Marshall
(Reginald Hudlin)
Marshall opens the Chicago International Film Festival at the AMC River East 21 on Thursday, October 12 at 7:30PM. Director Reginald Hudlin, producer Paula Wagner, and actors Chadwick Boseman, Josh Gad, and Sterling K. Brown are scheduled to attend for a post-screening Q&A. For additional ticketing information, refer to the Chicago International Film Festival website here.

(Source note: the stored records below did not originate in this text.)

(** ** Properties that compare two configurations *)

(** X2. The resolved status set does not depend on the order in which the
    classifier returns its pairs, and the recorded topic labels are the same
    up to order. *)
Theorem resolution_ignores_order pipeline1 pipeline2 question r1 r2 :
  pipeline1 question CANDIDATE_LABELS = Return r1 →
  pipeline2 question CANDIDATE_LABELS = Return r2 →
  zip (labels r1) (scores r1) ≡ₚ zip (labels r2) (scores r2) →
  (fallback (classify (Some pipeline1) question)).1
  = (fallback (classify (Some pipeline2) question)).1
  ∧ (fallback (classify (Some pipeline1) question)).2
    ≡ₚ (fallback (classify (Some pipeline2) question)).2.
Proof.
  intros Hp1 Hp2 Hperm.
  rewrite (classify_returned _ pipeline1 question r1 eq_refl Hp1).
  rewrite (classify_returned _ pipeline2 question r2 eq_refl Hp2).
  destruct (foldl_keep_label_Permutation _ _ (∅, []) Hperm) as [Hset Htopic].
  destruct (foldl keep_label _ (zip (labels r1) _)) as [st1 tl1].
  destruct (foldl keep_label _ (zip (labels r2) _)) as [st2 tl2].
  simpl in *. subst st2. unfold fallback.
  destruct (decide (st1 = ∅)); simpl; [|done].
  split; [done|]. by rewrite Htopic.
Qed.

Lemma category_data_app data1 data2 code :
  category_data (data1 ++ data2) code
  = match category_data data1 code with
    | Some item => Some item
    | None => category_data data2 code
    end.
Proof.
  unfold category_data. induction data1 as [|item data1 IH]; [done|].
  simpl. by destruct (bool_decide (status item = code)).
Qed.

Lemma category_data_None data code :
  category_data data code = None →
  ∀ item, item ∈ data → status item ≠ code.
Proof.
  unfold category_data. intros Hnone item Hin.
  apply list_elem_of_In in Hin.
  pose proof (find_none _ _ Hnone item Hin) as H. simpl in H.
  by apply bool_decide_eq_false in H.
Qed.

Lemma category_data_shadowed pre item post code :
  status item ∈ status <$> pre →
  category_data (pre ++ item :: post) code = category_data (pre ++ post) code.
Proof.
  intros Hin. rewrite !category_data_app.
  destruct (category_data pre code) as [found|] eqn:Hpre; [done|].
  apply list_elem_of_fmap in Hin as (earlier & Heq & Hin).
  pose proof (category_data_None pre code Hpre earlier Hin) as Hne.
  unfold category_data. simpl.
  rewrite bool_decide_eq_false_2; [done|]. by rewrite Heq.
Qed.

Lemma pick_answers_ext data1 data2 order selected_answers g :
  (∀ code, category_data data1 code = category_data data2 code) →
  pick_answers data1 order selected_answers g
  = pick_answers data2 order selected_answers g.
Proof.
  intros Hext. revert selected_answers g.
  induction order as [|code order IH]; intros sel g; [done|].
  simpl. unfold mbind, M_bind.
  assert (pick_answer data1 sel code g = pick_answer data2 sel code g) as ->
    by (unfold pick_answer; by rewrite Hext).
  destruct (pick_answer data2 sel code g) as [[sel' g']|e]; [apply IH|done].
Qed.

I know that most films are products and designed with commercial intentions that involve an unimaginable amount of fiduciary interests to insure their success, but there’s something exceedingly unsavory about Reginald Hudlin’s Marshall. The film details one of Thurgood Marshall’s (Chadwick Boseman) lesser-known cases involving Joseph Spell (Sterling K. Brown), a black man accused of raping a white woman. Marshall partners with Sam Friedman (Josh Gad), a local Connecticut insurance lawyer who, as the trite adage goes, is way over his head. I was persuaded by the film’s performances, which are engineered with the kind of saccharine desire for uplift that biopics so frequently strive for. But it’s painfully clear from the onset of Marshall that this is a film that’s not going to challenge its audiences, instead it’s content with its hagiography. There’s no complexity or nuance to anything about the film. It tells the story of a great man and suggests nothing else; it offers nothing especially useful to think about. I left the theater feeling adequately uplifted, but it’s a biological reaction to a routine approach. It’s unfortunate that a film about one of America’s great humanists could be so stiff, mechanical, and forgettable.